When Kiera relates an upsetting encounter to her therapist, he asks her which of her “parts” was engaged in the event. The concept is that all of us have different personality parts that we draw on in various circumstances: at work we engage one part, socially another part, in confrontation a different part – we draw on familiar past experiences and bring out that part of us. It’s why we might be competent leaders at work but fall into childish patterns at family events. Traumatic events from the past can lock in some “parts” that are not so helpful – a crisis might bring out a “deer in the headlights” response that comes from being powerless as a child, for example.

Kiera’s therapy involves envisioning all of her various parts together in a room, familiarizing herself with all of the ways she has learned to engage with the world: the tough girl, the frightened child, the academic, the victim, the dominatrix. Once engaged with awareness, she can call forward the most appropriate part of herself. Most people do this instinctively and have lots of healthy parts to work with. Trauma and/or mental illness can create parts that are injured and disruptive, however, and these need to be nurtured and understood.

In recovery, it is common to hear people talk about their addictive voice as a separate part of themselves. Some give this part names like Wolfie, Trixie, or The Itty Bitty Shitty Committee. I’ve never named mine; she’s too slippery and enmeshed to single out. But as I laid there in the dark, I was pretty sure she’d just left the room, chased out by Billy-Crystal-as-God’s sweeping gestures.

“What part of me was that?” I asked myself, emulating the therapist from Van Gelder’s memoire. “Who sneaks in here and whispers and plays old movies and makes me cry?
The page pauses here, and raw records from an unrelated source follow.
(** The body of the loop of [check_expr_binding], for one binding. *)
Definition check_one_binding (abinding : ast_expression_binding)
    : M expression_binding :=
  c <- get_ctx ;;
  type_ <-
    match binding_type abinding with
    | Some atype =>
        t <- deref (type_store_lookup_atype ext c atype) ;;
        ret (Some (type_store_lookup_with_flags t
                     (N.lor (type_flags t) (binding_flags abinding))))
    | None => ret None
    end ;;
  let ident := mk_identifier (binding_name abinding) None in
  initializer <- check_expression (binding_initializer abinding) type_ ;;
  type_ <-
    match type_ with
    | Some t => ret t
    | None =>
        iresult <- deref (expr_result initializer) ;;
        ret (type_store_lookup_with_flags iresult (binding_flags abinding))
    end ;;
  expect (negb (type_size type_ =? 0)%Z
          && negb (type_size type_ =? SIZE_UNDEFINED)%Z)
         "Cannot create binding for type of zero or undefined size" ;;;
  ok <- is_assignable (Some type_) (expr_result initializer) ;;
  expect ok "Initializer is not assignable to binding type" ;;;
  let stored := lower_implicit_cast (Some type_) initializer in
  c <- get_ctx ;;
  if negb (binding_is_static abinding) then
    object <- scope_insert (ctx_scope c) O_BIND ident ident (Some type_)
                           None ;;
    ret (mk_expression_binding object stored)
  else
    let r := eval_expr ext c initializer in
    expect (is_some r)
           "Unable to evaluate static initializer at compile time" ;;;
    let gen := mk_identifier (static_name_text (ctx_id c)) None in
    modify_ctx (set_id (wrap_int (ctx_id c + 1))) ;;;
    object <- scope_insert (ctx_scope c) O_DECL gen ident (Some type_)
                           None ;;
    ret (mk_expression_binding object stored).

Definition check_expr_binding (abindings : list ast_expression_binding)
    (hint : option type) : M expression :=
  match abindings with
  | [] => crash
  | _ =>
      bindings <- mapM check_one_binding abindings ;;
      ret (mk_expression EXPR_BINDING (Some (builtin_type_void ext)) false
                         (E_binding bindings))
  end.

(** [check_expr_array], for the items of an array literal.  The item
    type is a parameter because [lower_vaargs] runs the same loop on the
    call arguments it wraps into an array literal. *)
Section ArrayLiteral.

Context {A : Type} (item_value : A -> ast_expression)
        (item_expand : A -> bool).

Definition list_is_nil {B} (l : list B) : bool :=
  match l with [] => true | _ => false end.

(** The [while (item)] loop: the items built, the element type, whether
    an item asked for expansion, and the number of items. *)
Definition check_array_items
    : list A -> option type ->
      M (list array_constant * option type * bool * Z) :=
  fix loop (items : list A) (type_ : option type) {struct items} :=
    match items with
    | [] => ret ([], type_, false, 0%Z)
    | item :: rest =>
        value <- check_expression (item_value item) type_ ;;
        cur <-
          match type_ with
          | None => ret (value, expr_result value)
          | Some t =>
              ok <- is_assignable type_ (expr_result value) ;;
              expect ok "Array members must be of a uniform type" ;;;
              ret (lower_implicit_cast type_ value, type_)
          end ;;
        (if item_expand item then c_assert (list_is_nil rest) else ret tt) ;;;
        r <- loop rest (snd cur) ;;
        let '(curs, ty, expandable, len) := r in
        ret (mk_array_constant (fst cur) false :: curs, ty,
             item_expand item || expandable, (len + 1)%Z)
    end.

(** [expr->constant.array->expand = true]. *)
Definition mark_expand (items : list array_constant)
    : list array_constant :=
  match items with
  | mk_array_constant v _ :: rest => mk_array_constant v true :: rest
  | [] => []
  end.

Definition check_expr_array (items : list A) (hint : option type)
    : M expression :=
  let type_ := hint_members ext hint in
  r <- check_array_items items type_ ;;
  let '(curs, type_, expandable, len) := r in
  if expandable then
    expect (is_some hint) "Cannot expand array for inferred type" ;;;
    h <- deref hint ;;
    (if storage_is h TYPE_STORAGE_ARRAY then
       hlen <- deref (array_length h) ;;
       expect (negb (hlen =? SIZE_UNDEFINED)%Z && (len <=? hlen)%Z)
              "Cannot expand array into destination type" ;;;
       t <- deref type_ ;;
       ret (mk_expression EXPR_CONSTANT
              (Some (type_store_lookup_array ext t hlen)) false
              (E_constant (EC_array (mark_expand curs))))
     else
       expect false "Cannot expand array into destination type" ;;;
       crash)
  else
    t <- deref type_ ;;
    ret (mk_expression EXPR_CONSTANT
           (Some (type_store_lookup_array ext t len)) false
           (E_constant (EC_array curs))).

End ArrayLiteral.

(** [lower_vaargs]: the remaining call arguments become the items of an
    array literal, which is checked against an unsized array of the
    variadic element type. *)
Definition lower_vaargs (aargs : list ast_call_argument) (type_ : type)
    : M expression :=
  let hint := type_store_lookup_array ext type_ SIZE_UNDEFINED in
  vaargs <- check_expr_array call_arg_value (fun _ => false) aargs
                             (Some hint) ;;
  vresult <- deref (expr_result vaargs) ;;
  c_assert (storage_is vresult TYPE_STORAGE_ARRAY) ;;;
  members <- deref (array_members vresult) ;;
  expect (type_ptr_eqb (Some members) (Some type_))
         "Argument is not assignable to variadic parameter type" ;;;
  ret vaargs.

(** The [while (param && aarg)] loop of [check_expr_call] and the two
    arity checks after it. *)
Definition check_call_args (v : variadism)
    : list type -> list ast_call_argument -> M (list expression) :=
  fix loop (params : list type) (aargs : list ast_call_argument)
      {struct aargs} :=
    match aargs with
    | [] =>
        expect (list_is_nil params)
               "Not enough parameters for function call" ;;;
        ret []
    | aarg :: arest =>
        match params with
        | [] =>
            expect false "Too many parameters for function call" ;;;
            ret []
        | param :: prest =>
            if list_is_nil prest
               && (if variadism_eq_dec v VARIADISM_HARE then true else false)
               && negb (call_arg_variadic aarg)
            then
              members <- deref (type_array_members ext param) ;;
              value <- lower_vaargs aargs members ;;
              ret [lower_implicit_cast (Some param) value]
            else
              value <- check_expression (call_arg_value aarg) (Some param) ;;
              ok <- is_assignable (Some param) (expr_result value) ;;
              expect ok "Argument is not assignable to parameter type" ;;;
              rest <- loop prest arest ;;
              ret (lower_implicit_cast (Some param) value :: rest)
        end
    end.

Definition check_expr_call (alvalue : ast_expression)
    (aargs : list ast_call_argument) (hint : option type) : M expression :=
  lvalue <- check_expression alvalue None ;;
  lresult <- deref (expr_result lvalue) ;;
  let fntype := type_dereference lresult in
  expect (is_some fntype)
         "Cannot dereference nullable pointer type for function call" ;;;
  fntype <- deref fntype ;;
  expect (storage_is fntype TYPE_STORAGE_FUNCTION)
         "Cannot call non-function type" ;;;
  result <- deref (func_result fntype) ;;
  params <- deref (func_params fntype) ;;
  v <- deref (func_variadism fntype) ;;
  args <- check_call_args v params aargs ;;
  ret (mk_expression EXPR_CALL (Some result) false (E_call lvalue args)).

Definition check_expr_cast (kind : cast_kind) (atype : ast_type)
    (avalue : ast_expression) (hint : option type) : M expression :=
  c <- get_ctx ;;
  let secondary := type_store_lookup_atype ext c atype in
  value <- check_expression avalue secondary ;;
  sec <- deref secondary ;;
  vresult <- deref (expr_result value) ;;
  expect (type_is_castable ext sec vresult) "Invalid cast" ;;;
  match kind with
  | C_ASSERTION | C_TEST =>
      let primary := type_dealias ext vresult in
      expect (storage_is primary TYPE_STORAGE_TAGGED_UNION)
             "Expected a tagged union type" ;;;
      members <- deref (tagged_members primary) ;;
      expect (existsb (fun t => (type_id ext t =? type_id ext sec)%Z) members)
             "Type is not a valid member of the tagged union type"
  | C_CAST => ret tt
  end ;;;
  let result :=
    match kind with
    | C_CAST | C_ASSERTION => secondary
    | C_TEST => Some (builtin_type_bool ext)
    end in
  ret (mk_expression EXPR_CAST result false (E_cast kind value secondary)).

Definition scalar_ival (c : ast_scalar) : option Z :=
  match c with AC_ival v => Some v | _ => None end.
Definition scalar_uval (c : ast_scalar) : option Z :=
  match c with AC_uval v => Some v | _ => None end.
Definition scalar_rune (c : ast_scalar) : option Z :=
  match c with AC_rune v => Some v | _ => None end.
Definition scalar_bval (c : ast_scalar) : option bool :=
  match c with AC_bval v => Some v | _ => None end.
Definition scalar_string (c : ast_scalar) : option (Z * list ascii) :=
  match c with AC_string n v => Some (n, v) | _ => None end.

(** [check_expr_constant] for every storage but [TYPE_STORAGE_ARRAY]. *)
Definition check_expr_constant (storage : type_storage) (c : ast_scalar)
    (hint : option type) : M expression :=
  let result := builtin_type_for_storage ext storage false in
  payload <-
    match storage with
    | TYPE_STORAGE_I8 | TYPE_STORAGE_I16 | TYPE_STORAGE_I32
    | TYPE_STORAGE_I64 | TYPE_STORAGE_INT =>
        v <- deref (scalar_ival c) ;; ret (EC_ival v)
    | TYPE_STORAGE_U8 | TYPE_STORAGE_U16 | TYPE_STORAGE_U32
    | TYPE_STORAGE_U64 | TYPE_STORAGE_UINT | TYPE_STORAGE_SIZE =>
        v <- deref (scalar_uval c) ;; ret (EC_uval v)
    | TYPE_STORAGE_RUNE =>
        v <- deref (scalar_rune c) ;; ret (EC_rune v)
    | TYPE_STORAGE_BOOL =>
        v <- deref (scalar_bval c) ;; ret (EC_bval v)
    | TYPE_STORAGE_NULL | TYPE_STORAGE_VOID =>
        (* No storage *)
        ret EC_none
    | TYPE_STORAGE_STRING =>
        s <- deref (scalar_string c) ;;
        ret (EC_string (take (Z.to_nat (fst s)) (snd s)) (fst s))
    | TYPE_STORAGE_ARRAY =>
        (* an array constant is an [A_constant_array] node *)
        crash
    | TYPE_STORAGE_F32 | TYPE_STORAGE_F64 | TYPE_STORAGE_STRUCT =>
        c_assert false ;;; crash (* TODO *)
    | TYPE_STORAGE_CHAR | TYPE_STORAGE_ENUM | TYPE_STORAGE_UINTPTR
    | TYPE_STORAGE_ALIAS | TYPE_STORAGE_FUNCTION | TYPE_STORAGE_POINTER
    | TYPE_STORAGE_SLICE | TYPE_STORAGE_TAGGED_UNION
    | TYPE_STORAGE_UNION =>
        c_assert false ;;; crash (* Invariant *)
    end ;;
  ret (mk_expression EXPR_CONSTANT result false (E_constant payload)).

Definition check_expr_defer (adeferred : ast_expression)
    (hint : option type) : M expression :=
  c <- get_ctx ;;
  expect (negb (ctx_deferring c))
         "Cannot defer within another defer expression." ;;;
  modify_ctx (set_deferring true) ;;;
  deferred <- check_expression adeferred None ;;
  modify_ctx (set_deferring false) ;;;
  ret (mk_expression EXPR_DEFER (Some (builtin_type_void ext)) false
                     (E_defer deferred)).

(** [check_expr_control]: [expr->type], [expr->terminates] and the label
    are stored; the walk up the scopes only decides whether the check
    goes on. *)
Definition check_expr_control (kind : control_kind)
    (label : option string) (hint : option type) : M expression :=
  c <- get_ctx ;;
  scope <- deref (control_walk (length (ctx_scopes c)) (ctx_scopes c)
                               (ctx_scope c) label) ;;
  expect (is_some scope) "Unknown label %s" ;;;
  ret (mk_expression (control_expr_type kind) None true (E_control label)).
Why does she do it?”

I found the answers in my mind, and fell asleep soon after.

Last night I crawled into bed with lingering dread, fearing the whispers as I have since childhood. Then I remembered that I could call forward a different part, so I asked the wise, kindly woman who’s been developing these past few years to comfort me to sleep. Her voice was raspy and warm as she murmured, “You are safe…everything is fine.”

With a twinkle in her eye she added, “No lake diving for you any more. God is busy taking care of the world. Time to get the rest you need.”